Now securely in his auteur phase, Bradley Cooper is rapidly becoming one of my least favorite actors. Without a strong director to give him notes, he alternates between boring good-guy blandness and smarmy assholishness, neither of which are all that interesting.
The cartel that Eastwood runs drugs for is populated mostly with C-actors from Fast & Furious films and basic cable dramas like Sons of Anarchy. I’m not sure they were even given a script, just told to play different types of Hispanic stereotypes. They’re led by Andy Garcia, injecting some needed fun into the movie– but alas, he’s dead before you know it because God forbid we have fun in this fucking movie.
The trio of female actors with anything resembling a character– that is, not just there to serve as a sex object for Clint Eastwood to writhe his wrinkled body upon– struggle to project any empathy into their characters but it’s a real no-win scenario. Dianne West as his ex-wife coughs once, gets cancer and dies, but manages to forgive him because he gives her a few sips from a juice box before she croaks.
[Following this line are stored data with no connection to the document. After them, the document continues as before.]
(* ===== verification/SynchronizerTurns.v ===== *)
(** Downloads and uploads chunk by chunk, and every event: each leaves a session that
    waits for something, or none. *)
From S2P Require Import Prelude Qt Records Requests Synchronizer SynchronizerLaws.
From coqutil Require Import Datatypes.RecordSetters.
Import OCamlLikeNotations.
Open Scope Z_scope.

Module SynchronizerTurns.
Import Records Synchronizer SynchronizerLaws.

(** ** Chunks in flight *)
Lemma ahead_bytes c p : c_offset c ≤ c_size c → ahead c p → p ≠ c_offset c →
  bytesLeft (c_size c) (c_offset c) = ChunkBytes ∧ c_offset c + ChunkBytes ≤ p.
Proof.
  intros Ho (Hp & i & ->) Hne. destruct i as [|i]; [lia|]. unfold bytesLeft. change Requests.ChunkBytes with ChunkBytes.
  assert (0 < ChunkBytes) by done. split; nia.
Qed.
His daughter is played by his real daughter, Alison Eastwood, and she too forgives him after 2 hours of complete scorn, but I’m not really sure why. He spends a few days with the family before the DEA finally catches up with him and arrests him. The family sits behind him in solidarity while he interrupts his lawyer’s extremely valid argument for leniency (because he’s a confused old man) and loudly pleads guilty to be sent away to prison for whatever remains of his lifespan. Even at the end, he’d rather be locked up and growing flowers in the prison garden than putting one iota of effort into his family life. They somehow support this, though, and promise to visit him “whenever they can”.
The level of filmmaking craft on display here is embarrassingly amateur. Like American Sniper and most of Eastwood’s other films in the last two decades, this movie is flat and dull as if someone just put a camera on a tripod and walked away. Clint Eastwood’s filmmaking ethos seems to be in direct opposition to mine, and although he’s made visually and technically impressive movies in the distant past– The Outlaw Josey Wales and Bridges of Madison County leap to mind– he’s just not contributing anything interesting to the artform anymore. Like an elderly man who needs his license taken away because it’s not safe for him to drive anymore, Clint Eastwood needs his director’s license revoked.
Here’s the crazy thing. The people that like this movie are most likely to be the kinds of people that support a giant wall being built between Mexico and the United States. This movie completely invalidates that strategy in fighting the drug war. When brown people can no longer smuggle drugs, this movie posits, it will be our feeble racist grandparents who take up the helm.